Please pass on my good wishes to your family, along with my hopes that your son will keep hockey or some other sports as a healthy life-long activity and that he will keep an open mind to returning to the game if the time is right.

BTW, I have practiced law for 34 years. One of my best friends is a 62 y.o. lawyer who still plays recreational hockey at least twice a week with all the doctors in town, and he has pretty much developed his career around those associations. There's much more you can do with that skill than just the traditional career path of a pro hockey player.

Ya man, this. Not a parent, but I'd much rather have a kid who can make a tough decision like that rather than one who just kinda has blinders on. Hopefully he retains his love of the game and finds what works for him within the hockey world.

For me it was the high school team. Got started late, had some injuries, but decided to try out for HS team my Junior year. I trained all summer, made some nice plays in tryouts.. and there was one slot left for 2 players. They didn't have enough jerseys, so I and another player alternated between warming the bench and warming the stands.

In hindsight I wish I'd quit. Awful coach, mostly bad teammates, bad season, but I felt like I had to see it through. Idk why, think I was trying to impress my parents and friends, but it really took away from my love of the game just a bit- got that love back, but that came from a more carefree House hockey team and not the highest level I could reach. Your kid seems to have more self-awareness than I did, and I'd put that above high level hockey any day.
 

Blackbear

Registered User
Jan 3, 2007
629
123
Well, end of the line for hockey dad. Son went through tryouts in Junior A, and looked like he was making the team. Morning mom and I were about to leave and he would have been with billets going forward, he decided family and home superceded hockey and he decided to come home.

Was a good run but my watch has ended.
Sorry, but it's too late to start saving for college now ;)
 

Sam Spade

Registered User
May 4, 2009
27,484
16,207
Maryland
You have a smart, well balanced son who will go very far in life, and you and your wife should be very proud of him as I'm sure you are.

My wife and I have seven kids and five grandchildren. Every one of our kids has a university degree -- nine degrees among them.

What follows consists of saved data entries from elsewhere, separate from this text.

Lemma sem_run_reachable v0 sched s0 s :
  sem_initial v0 s0 -> sem_run sched s0 = Some s -> @reachable _ (sem_ts v0) s.
Proof.
  intros H0 Hr. exists s0. split; [done|]. clear H0. revert s0 Hr.
  induction sched as [|[i fired] sched IH]; intros s0 Hr; simpl in Hr.
  - by injection Hr as <-.
  - apply bind_Some in Hr as (s1 & Hs & Hr). eapply rtc_l; [by eapply sem_exec_step|]. eauto.
Qed.

(** Value 1: the first wait takes the permit, the second goes to sleep, the third takes the permit of
    the signal that wakes the second, which sleeps again, and the fourth times out. *)
Definition sem_ex0 : sem_state :=
  SemState 1 0 0 [WDec TimeForever; WDec TimeForever; WDec TimeForever; WDec TimeAt; SInc].
Definition sem_ex_sched : list (nat * bool) :=
  [(0%nat, false); (1%nat, false); (1%nat, false); (3%nat, false); (3%nat, false); (4%nat, false);
   (4%nat, false); (4%nat, false); (1%nat, false); (2%nat, false); (2%nat, false); (2%nat, false);
   (1%nat, false); (3%nat, true); (3%nat, true); (3%nat, true)].
Definition sem_ex_end : sem_state :=
  SemState (-1) 0 0 [WDone 0; WSem TimeForever; WDone 0; WDone (-1); SDone 1].

Lemma sem_ex0_initial : sem_initial 1 sem_ex0.
Proof.
  exists (sem_threads sem_ex0). split_and!; [repeat constructor|vm_compute; done|reflexivity].
Qed.
Lemma sem_ex_run : sem_run sem_ex_sched sem_ex0 = Some sem_ex_end.
Proof. vm_compute. reflexivity. Qed.

Lemma sem_refines_spec_witness :
  let s' := default sem_ex0 (sem_exec 0 false sem_ex0) in
  0 <= permits 1 sem_ex0 /\
  (permits 1 s' = permits 1 sem_ex0 \/ sem_spec (permits 1 sem_ex0) (permits 1 s')).
Proof.
  apply (sem_refines_spec 1).
  - apply (sem_run_reachable 1 [] sem_ex0 sem_ex0 sem_ex0_initial eq_refl).
  - by apply (sem_exec_step 0 false).
Defined.

Lemma sem_no_lost_wakeup_witness :
  pending sem_ex_end = 1 /\ permits 1 sem_ex_end = 0 /\ dsema_value sem_ex_end = - pending sem_ex_end.
Proof.
  split; [reflexivity|]. apply (sem_no_lost_wakeup 1 sem_ex_end).
  - apply (sem_run_reachable 1 sem_ex_sched sem_ex0 sem_ex_end sem_ex0_initial sem_ex_run).
  - intros s' Hst. inversion Hst as [? i fired pc v sent k pc' Hi Hw|? i pc v sent k pc' Hi Hw]; subst;
      destruct i as [|[|[|[|[|i]]]]]; simplify_eq/=.
  - vm_compute. reflexivity.
Defined.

They are engineers, teachers, managers etc and for the most part have done pretty well in life.

One of the most important signs of maturity and precursors of personal happiness and success I look for in my offspring is the willingness and ability to accept responsibility for making their own decisions. Your son has that in spades and you should be bursting with pride.

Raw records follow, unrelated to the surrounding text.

(** One step of a thread: the shared words, the next control point and the ghost snapshot;
    None when it is blocked or has returned.  The steps from GAgain to GSem are those of
    _dispatch_group_wait_slow. *)
Definition group_thread_step (fired : bool) (pc : group_pc) (snap : list nat) (s : group_state) :
    option (Z * Z * Z * group_pc * list nat) :=
  let v := grp_value s in
  let w := grp_waiters s in
  let k := grp_sem s in
  match pc with
  | GEnter => let '(v', pc') := dispatch_group_enter v in Some (v', w, k, pc', snap)
  | GLeave => let '(v', pc') := dispatch_group_leave v in Some (v', w, k, pc', snap)
  | GLeaveCheck => Some (v, w, k, group_leave_check v, snap)
  | GWait t => Some (v, w, k, dispatch_group_wait t v, inside_ids s)
  | GAgain t => Some (v, w, k, if v =? LONG_MAX then GWake else GIncWaiters t, snap)
  | GIncWaiters t => Some (v, s64 (w + 1), k, GCheck t, snap)
  | GCheck t =>
      Some (v, w, k,
            if v =? LONG_MAX then GWake
            else match t with TimeAt => GTimed | TimeNow => GUndo t | TimeForever => GSem t end,
            snap)
  | GTimed =>
      if fired then Some (v, w, k, GUndo TimeAt, snap)
      else if k >? 0 then Some (v, w, k - 1, GAgain TimeAt, snap) else None
  | GUndo t => Some (v, w, k, if negb (w =? 0) then GUndoCas t w else GSem t, snap)
  | GUndoCas t orig =>
      if w =? orig then Some (v, s64 (orig - 1), k, GDone (-1), snap)
      else Some (v, w, k, GUndo t, snap)
  | GSem t => if k >? 0 then Some (v, w, k - 1, GAgain t, snap) else None
  | GWake => Some (v, 0, k, _dispatch_group_wake w, snap)
  | GPost rval => Some (v, w, k + 1, group_wake_post rval, snap)
  | GSlow | GDone _ => None
  end.

Inductive group_step : group_state -> group_state -> Prop :=
| group_step_thread s i fired pc snap v w k pc' snap' :
    grp_threads s !! i = Some (pc, snap) ->
    group_thread_step fired pc snap s = Some (v, w, k, pc', snap') ->
    group_step s (GroupState v w k (<[i:=(pc', snap')]> (grp_threads s))).

Definition group_start (th : group_pc * list nat) : bool :=
  match th with (GEnter, []) | (GWait _, []) => true | _ => false end.

(** dispatch_group_create, and the threads that are going to use the group. *)
Definition group_initial (s : group_state) : Prop :=
  Forall (fun th => group_start th = true) (grp_threads s) /\
  Z.of_nat (length (grp_threads s)) < 2 ^ 31 /\
  s = GroupState LONG_MAX 0 0 (grp_threads s).

#[export] Instance group_ts : TransitionSystem group_state := {
  ts_init := group_initial;
  ts_step := group_step
}.

(** ** Invariant *)

Definition is_inside (th : group_pc * list nat) : Z := match th.1 with GLeave => 1 | _ => 0 end.
(** Waiters that have announced themselves and not been told to look again. *)
Definition is_announced (th : group_pc * list nat) : Z :=
  match th.1 with GCheck _ | GTimed | GUndo _ | GUndoCas _ _ | GSem _ => 1 | _ => 0 end.
(** Those that may already be asleep. *)
Definition is_asleep (th : group_pc * list nat) : Z :=
  match th.1 with GTimed | GUndo _ | GUndoCas _ _ | GSem _ => 1 | _ => 0 end.
(** Threads that will look at the value, or are going to wake. *)
Definition is_waking (th : group_pc * list nat) : Z :=
  match th.1 with GLeaveCheck | GCheck _ | GWake => 1 | _ => 0 end.
Definition posts_left (th : group_pc * list nat) : Z := match th.1 with GPost n => n | _ => 0 end.
(** Threads that may have left their announcement behind. *)
Definition is_finished (th : group_pc * list nat) : Z :=
  match th.1 with GWake | GPost _ | GDone _ => 1 | _ => 0 end.

Definition inside s := zsum is_inside (grp_threads s).
Definition announced s := zsum is_announced (grp_threads s).
Definition asleep s := zsum is_asleep (grp_threads s).
Definition waking s := zsum is_waking (grp_threads s).
Definition posts s := zsum posts_left (grp_threads s).
Definition finished s := zsum is_finished (grp_threads s).

(** The thread has seen the group empty. *)
Definition saw_empty (pc : group_pc) : bool :=
  match pc with GWake | GPost _ => true | GDone r => r =? 0 | _ => false end.

Definition group_pc_ok (th : group_pc * list nat) : Prop :=
  match th with
  | (GPost n, _) => 0 < n < 2 ^ 32
  | (GUndoCas _ orig, _) => orig <> 0
  | (GEnter, snap) | (GLeave, snap) | (GLeaveCheck, snap) => snap = []
  | (GSlow, _) => False
  | _ => True
  end.

Record group_inv (s : group_state) : Prop := {
  gi_size : Z.of_nat (length (grp_threads s)) < 2 ^ 31;
  gi_value : grp_value s = LONG_MAX - inside s;
  gi_waiters : 0 <= grp_waiters s;
  gi_sem : 0 <= grp_sem s;
  gi_tokens : announced s <= grp_waiters s + grp_sem s + posts s <= announced s + finished s;
  gi_wake : grp_value s = LONG_MAX -> 0 < grp_waiters s -> 0 < asleep s -> 0 < waking s;
  gi_pcs : Forall group_pc_ok (grp_threads s)
}.

Lemma zsum_bound_le {A} (f : A -> Z) l :
  (forall x, x ∈ l -> 0 <= f x <= 1) -> 0 <= zsum f l <= Z.of_nat (length l).
Proof.
  induction l as [|x l IH]; simpl; intros Hf; [lia|]. pose proof (Hf x ltac:(set_solver)).
  assert (0 <= zsum f l <= Z.of_nat (length l)) by (apply IH; set_solver). lia.
Qed.

Lemma inside_range s : 0 <= inside s <= Z.of_nat (length (grp_threads s)).
Proof. apply zsum_bound_le. intros [[] ?] _; unfold is_inside; simpl; lia. Qed.
Lemma announced_finished_range s :
  0 <= announced s /\ 0 <= finished s /\ announced s + finished s <= Z.of_nat (length (grp_threads s)).
Proof.
  assert (forall th, 0 <= is_announced th /\ 0 <= is_finished th /\ is_announced th + is_finished th <= 1)
    as Hb by (intros [[] ?]; unfold is_announced, is_finished; simpl; lia).
  unfold announced, finished. induction (grp_threads s) as [|th l IH]; simpl; [lia|].
  specialize (Hb th). lia.
Qed.
Lemma posts_nonneg s : group_inv s -> 0 <= posts s.
Proof.
  intros [_ _ _ _ _ _ Hp]. unfold posts.
  assert (forall th, th ∈ grp_threads s -> 0 <= posts_left th) as Hn.
  { intros [pc snap] Hin. eapply Forall_forall in Hp; [|done].
    destruct pc; simpl in *; unfold posts_left; simpl; lia. }
  revert Hn. clear. induction (grp_threads s) as [|th l IH]; simpl; intros Hn; [lia|].
  pose proof (Hn th ltac:(set_solver)). assert (0 <= zsum posts_left l) by (apply IH; set_solver). lia.
Qed.

Lemma group_inv_bounds s :
  group_inv s -> LONG_MAX - 2 ^ 31 < grp_value s <= LONG_MAX /\ grp_waiters s < 2 ^ 31.
Proof.
  intros Hinv. pose proof (posts_nonneg s Hinv). destruct Hinv as [Hsz Hv Hw Hk Ht _ _].
  pose proof (inside_range s). pose proof (announced_finished_range s). lia.
Qed.

(** A step replaces one thread and the shared words. *)
Lemma group_inv_replace s i pc snap v w k pc' snap' :
  group_inv s -> grp_threads s !! i = Some (pc, snap) ->
  (v - grp_value s = - (is_inside (pc', snap') - is_inside (pc, snap))) ->
  0 <= w -> 0 <= k ->
  (let dtok := (w - grp_waiters s) + (k - grp_sem s) +
               (posts_left (pc', snap') - posts_left (pc, snap)) in
   let dann := is_announced (pc', snap') - is_announced (pc, snap) in
   let dfin := is_finished (pc', snap') - is_finished (pc, snap) in
   dann <= dtok <= dann + dfin) ->
  (v = LONG_MAX -> 0 < w -> 0 < is_waking (pc', snap') \/
     (grp_value s = LONG_MAX /\ 0 < grp_waiters s /\
      is_asleep (pc', snap') <= is_asleep (pc, snap) /\ is_waking (pc, snap) = 0)) ->
  group_pc_ok (pc', snap') ->
  group_inv (GroupState v w k (<[i:=(pc', snap')]> (grp_threads s))).
Proof.
  intros Hinv Hi Hdv Hw Hk Htok Hwk Hok. destruct Hinv as [Hsz Hv Hw0 Hk0 Ht Hwake Hpcs].
  simpl in Htok. unfold inside, announced, finished, asleep, waking, posts in *.
  split; unfold inside, announced, finished, asleep, waking, posts; simpl;
    rewrite ?(zsum_insert _ _ _ _ (pc', snap') Hi); rewrite ?length_insert; try lia.
  - intros Hve Hwp Has. destruct (Hwk Hve Hwp) as [Hp|(Hv' & Hw' & Ha & Hz)].
    + pose proof (zsum_lookup_le is_waking (grp_threads s) i _ ltac:(intros [[] ?]; unfold is_waking; simpl; lia) Hi).
      lia.
    + assert (0 < zsum is_waking (grp_threads s)) by (apply Hwake; [done|done|lia]).
      assert (0 <= is_waking (pc', snap')) by (destruct pc'; unfold is_waking; simpl; lia). lia.
  - by apply Forall_insert.
Qed.

Ltac group_step_unfold := unfold dispatch_group_enter, dispatch_group_leave, group_leave_check,
  _dispatch_group_wake, group_wake_post, dispatch_group_wait in *.
Ltac group_unfold :=
  unfold is_inside, is_announced, is_asleep, is_waking, posts_left, is_finished, LONG_MAX in *; simpl in *.
Ltac group_case := eapply group_inv_replace; [done|done|..]; group_unfold; try done; try lia.

Lemma group_inv_thread s i fired pc snap v w k pc' snap' :
  group_inv s -> grp_threads s !! i = Some (pc, snap) ->
  group_thread_step fired pc snap s = Some (v, w, k, pc', snap') ->
  group_inv (GroupState v w k (<[i:=(pc', snap')]> (grp_threads s))).
Proof.
  intros Hinv Hi Hst. destruct (group_inv_bounds s Hinv) as [Hvb Hwb].
  pose proof (gi_waiters _ Hinv). pose proof (gi_sem _ Hinv).
  assert (group_pc_ok (pc, snap)) as Hok by (eapply Forall_lookup_1; [apply (gi_pcs _ Hinv)|done]).
  assert (is_inside (pc, snap) <= inside s) as Hins
    by (apply (zsum_lookup_le _ _ i); [intros [[] ?]; unfold is_inside; simpl; lia|done]).
  pose proof (gi_value _ Hinv) as Hv. unfold LONG_MAX in *.
  destruct pc as [| | |t|t|t|t| |t|t o|t| |n| |r]; simpl in Hst; group_step_unfold; try done.
  - rewrite s64_id in Hst by lia. rewrite (proj2 (Z.geb_le _ _)) in Hst by lia. simplify_eq. group_case.
  - rewrite s64_id in Hst by (group_unfold; lia).
    rewrite (proj2 (Z.gtb_lt _ _)) in Hst by (group_unfold; lia). simplify_eq. group_case.
  - simplify_eq. case_cmp; group_case.
  - simplify_eq. case_cmp; [group_case|]. destruct t; group_case.
  - simplify_eq. case_cmp; group_case.
  - rewrite s64_id in Hst by lia. simplify_eq. group_case.
  - simplify_eq. case_cmp; [group_case|]. destruct t; group_case.
  - destruct fired; [simplify_eq; group_case|]. rewrite Z.gtb_ltb in Hst.
    destruct (Z.ltb_spec 0 (grp_sem s)); simplify_eq. group_case.
  - simplify_eq. case_cmp; simpl; group_case.
  - destruct (Z.eqb_spec (grp_waiters s) o); simplify_eq; [|group_case].
    simpl in Hok. rewrite s64_id by lia. group_case.
  - rewrite Z.gtb_ltb in Hst. destruct (Z.ltb_spec 0 (grp_sem s)); simplify_eq. group_case.
  - rewrite u32_id in Hst by lia. simplify_eq. case_cmp; group_case.
  - simpl in Hok. rewrite u32_id in Hst by lia. simplify_eq. case_cmp; group_case.
Qed.

(** ** What a waiter knows when it returns *)

Lemma inside_from_spec l n j :
  j ∈ inside_from n l <-> exists i snap, (j = n + i)%nat /\ l !! i = Some (GLeave, snap).
Proof.
  revert n. induction l as [|[pc snap] l IH]; intros n; simpl.
  - split; [set_solver|]. by intros (i & snap & _ & ?).
  - assert (j ∈ inside_from (S n) l <-> exists i snap', (j = n + i)%nat /\ i <> 0%nat /\
      ((pc, snap) :: l) !! i = Some (GLeave, snap')) as Hrest.
    { rewrite IH. split.
      - intros (i & sn & -> & Hi). exists (S i), sn. split_and!; [lia|done|done].
      - intros ([|i] & sn & -> & Hne & Hi); [done|]. exists i, sn. split; [lia|done]. }
    assert (forall P : Prop, (P <-> exists i snap', (j = n + i)%nat /\
      ((pc, snap) :: l) !! i = Some (GLeave, snap')) <-> (P <-> (j = n /\ pc = GLeave) \/
      j ∈ inside_from (S n) l)) as Hsplit.
    { intros P. rewrite Hrest. split; intros HP; rewrite HP; split.
      - intros ([|i] & sn & -> & Hi); simplify_eq/=; [left; split; [lia|done]|].
        right. exists (S i), sn. done.
      - intros [[-> ->]|(i & sn & ? & _ & ?)]; [exists 0%nat, snap; split; [lia|done]|eauto].
      - intros [[-> ->]|(i & sn & ? & _ & ?)]; [exists 0%nat, snap; split; [lia|done]|eauto].
      - intros ([|i] & sn & -> & Hi); simplify_eq/=; [left; split; [lia|done]|].
        right. exists (S i), sn. done. }
    apply Hsplit. destruct pc; rewrite ?elem_of_cons; naive_solver.
Qed.

Lemma inside_ids_spec s j :
  j ∈ inside_ids s <-> exists snap, grp_threads s !! j = Some (GLeave, snap).
Proof. unfold inside_ids. rewrite inside_from_spec. naive_solver. Qed.

(** Nobody is inside when the value is back to its origin. *)
Lemma empty_nobody s j snap :
  group_inv s -> grp_value s = LONG_MAX -> grp_threads s !! j <> Some (GLeave, snap).
Proof.
  intros Hinv Hv Hj. pose proof (gi_value _ Hinv).
  assert (is_inside (GLeave, snap) <= inside s); [|unfold is_inside in *; simpl in *; lia].
  apply (zsum_lookup_le _ _ j); [intros [[] ?]; unfold is_inside; simpl; lia|done].
Qed.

Hopefully, not all his decisions will be perfect (and this one might not be) because we learn more from our mistakes than we do from our successes, but you have raised a young man who is already prepared at some level to take responsibility for his own life, and because of that has a good chance for enduring happiness and success.

Please pass on my good wishes to your family, along with my hopes that your son will keep hockey or some other sports as a healthy life-long activity and that he will keep an open mind to returning to the game if the time is right.

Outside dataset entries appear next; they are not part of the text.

Definition set_wmem m w := World m (w_live w) (w_brk w) (w_queue_key w) (w_sema4_key w) (w_cache_key w)
  (w_serial w) (w_work w) (w_log w).
Definition set_live l w := World (w_mem w) l (w_brk w) (w_queue_key w) (w_sema4_key w) (w_cache_key w)
  (w_serial w) (w_work w) (w_log w).
Definition set_queue_key q w := World (w_mem w) (w_live w) (w_brk w) q (w_sema4_key w) (w_cache_key w)
  (w_serial w) (w_work w) (w_log w).
Definition set_sema4_key s w := World (w_mem w) (w_live w) (w_brk w) (w_queue_key w) s (w_cache_key w)
  (w_serial w) (w_work w) (w_log w).
Definition set_cache_key c w := World (w_mem w) (w_live w) (w_brk w) (w_queue_key w) (w_sema4_key w) c
  (w_serial w) (w_work w) (w_log w).
Definition set_serial n w := World (w_mem w) (w_live w) (w_brk w) (w_queue_key w) (w_sema4_key w)
  (w_cache_key w) n (w_work w) (w_log w).
Definition set_work l w := World (w_mem w) (w_live w) (w_brk w) (w_queue_key w) (w_sema4_key w)
  (w_cache_key w) (w_serial w) l (w_log w).
Definition add_log e w := World (w_mem w) (w_live w) (w_brk w) (w_queue_key w) (w_sema4_key w)
  (w_cache_key w) (w_serial w) (w_work w) (w_log w ++ [e]).

Definition field (w : world) (a : Z) (f : fld) : Z := default 0 (w_mem w !! (a, f)).

Definition ld (a : Z) (f : fld) : W Z := fun w =>
  if decide (a ∈ w_live w) then Ret (field w a f) w else Fault w.
Definition st (a : Z) (f : fld) (v : Z) : W unit := fun w =>
  if decide (a ∈ w_live w) then Ret tt (set_wmem (<[(a, f):=v]> (w_mem w)) w) else Fault w.

(** calloc: a fresh block of zeroes; the callers in these files loop until it succeeds. *)
Definition calloc : W Z := fun w =>
  let a := w_brk w in
  Ret a (World (w_mem w) ({[a]} ∪ w_live w) (a + 4096) (w_queue_key w) (w_sema4_key w) (w_cache_key w)
           (w_serial w) (w_work w) (w_log w)).
Definition free (a : Z) : W unit := modify (fun w => set_live (w_live w ∖ {[a]}) w).

(** dispatch_atomic_add and dispatch_atomic_sub on an intptr_t or uintptr_t; they return the
    new value. *)
Definition atomic_add (a : Z) (f : fld) (n : Z) : W Z :=
  v ← ld a f; st a f (s64 (v + n));; mret (s64 (v + n)).
Definition atomic_cmpxchg (a : Z) (f : fld) (old new : Z) : W bool :=
  v ← ld a f; if v =? old then st a f new;; mret true else mret false.
Definition atomic_xchg (a : Z) (f : fld) (new : Z) : W Z := v ← ld a f; st a f new;; mret v.

(** ** Constants *)

Definition DISPATCH_OBJECT_GLOBAL_REFCNT : Z := 4294967295.
Definition DISPATCH_OBJECT_SUSPEND_LOCK : Z := 1.
Definition DISPATCH_OBJECT_SUSPEND_INTERVAL : Z := 2.
Definition DISPATCH_OBJECT_LISTLESS : Z := 0xffffffff89abcdef.
Definition DISPATCH_OBJ_ASYNC_BIT : Z := 1.
Definition DISPATCH_OBJ_BARRIER_BIT : Z := 2.
Definition DISPATCH_OBJ_GROUP_BIT : Z := 4.

(** Addresses of the vtables; all above the low page. *)
Definition _dispatch_queue_vtable : Z := 0x10001.
Definition _dispatch_queue_root_vtable : Z := 0x10002.
Definition _dispatch_semaphore_vtable : Z := 0x30000.
Definition _dispatch_source_kevent_vtable : Z := 0x20001.

Definition DISPATCH_OBJ_IS_VTABLE (v : Z) : bool := v >? 127.
Definition has_bit (v bit : Z) : bool := negb (Z.land v bit =? 0).

(** ** The calls of the cycle *)

Inductive dcall :=
| KFunc (f ctxt : Z)                (* through a function pointer *)
| KWakeup (o : Z)
| KRetain (o : Z)
| KRelease (o : Z)
| KDispatchRelease (o : Z)
| KDispose (o : Z)                  (* dx_dispose *)
| KPush (q head tail : Z)
| KAsync (q ctxt f : Z)
| KBarrierAsync (q ctxt f : Z)
| KSync (q ctxt f : Z)
| KBarrierSync (q ctxt f : Z)
| KInvoke (q : Z)
| KDrain (q : Z)
| KPop (dc : Z)
| KWorker (q : Z)
| KSemaWait (s : Z)
| KSemaSignal (s : Z)
| KGroupLeave (g : Z)
| KGroupWake (g : Z)
| KResume (o : Z)
| KSourceXrefRelease (ds : Z).

Section object.
Context (call : dcall -> W Z).

Definition DISPATCH_OBJECT_SUSPENDED (o : Z) : W bool :=
  v ← ld o do_suspend_cnt; mret (v >=? DISPATCH_OBJECT_SUSPEND_INTERVAL).
Definition _dispatch_trylock (o : Z) : W bool :=
  atomic_cmpxchg o do_suspend_cnt 0 DISPATCH_OBJECT_SUSPEND_LOCK.

Definition dispatch_retain (obj : Z) : W Z :=
  x ← ld obj do_xref_cnt;
  if x =? DISPATCH_OBJECT_GLOBAL_REFCNT then mret 0
  else
    v ← atomic_add obj do_xref_cnt 1;
    if v - 1 =? 0 then crash "Resurrection of an object" else mret 0.

Definition _dispatch_retain (obj : Z) : W Z :=
  x ← ld obj do_ref_cnt;
  if x =? DISPATCH_OBJECT_GLOBAL_REFCNT then mret 0
  else
    v ← atomic_add obj do_ref_cnt 1;
    if v - 1 =? 0 then crash "Resurrection of an object" else mret 0.

Definition _dispatch_release (obj : Z) : W Z :=
  x ← ld obj do_ref_cnt;
  if x =? DISPATCH_OBJECT_GLOBAL_REFCNT then mret 0
  else
    v ← atomic_add obj do_ref_cnt (-1);
    let oldval := v + 1 in
    if oldval >? 1 then mret 0
    else if oldval =? 1 then
      nxt ← ld obj do_next;
      if negb (nxt =? DISPATCH_OBJECT_LISTLESS) then crash "release while enqueued"
      else
        x ← ld obj do_xref_cnt;
        if negb (x =? 0) then crash "release while external references exist"
        else call (KDispose obj)
    else crash "over-release".

Definition dispatch_release (obj : Z) : W Z :=
  x ← ld obj do_xref_cnt;
  if x =? DISPATCH_OBJECT_GLOBAL_REFCNT then mret 0
  else
    v ← atomic_add obj do_xref_cnt (-1);
    let oldval := v + 1 in
    if oldval >? 1 then mret 0
    else if oldval =? 1 then
      vt ← ld obj do_vtable;
      if vt =? _dispatch_source_kevent_vtable then call (KSourceXrefRelease obj)
      else
        susp ← DISPATCH_OBJECT_SUSPENDED obj;
        if (susp : bool) then crash "Release of a suspended object"
        else call (KRelease obj)
    else crash "Over-release of an object".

BTW, I have practiced law for 34 years. One of my best friends is a 62 y.o. lawyer who still plays recreational hockey at least twice a week with all the doctors in town, and he has pretty much developed his career around those associations. There's much more you can do with that skill than just the traditional career path of a pro hockey player.

This is a exactly the response I would have written to the OP had I been as articulate as you are.

I would be very proud of my son had he made this same decision.

My son loves the game and at 13 has already spoken about going to college and trying out for his college team as a walk on, and possibly getting into reffing so he can continue his love for the game long after his organized playing days are over.

I have no doubt he will be a guy walking into the rink at 10pm playing in a beer league even after he is married and has kids. And that is pretty awesome to think about if you ask me.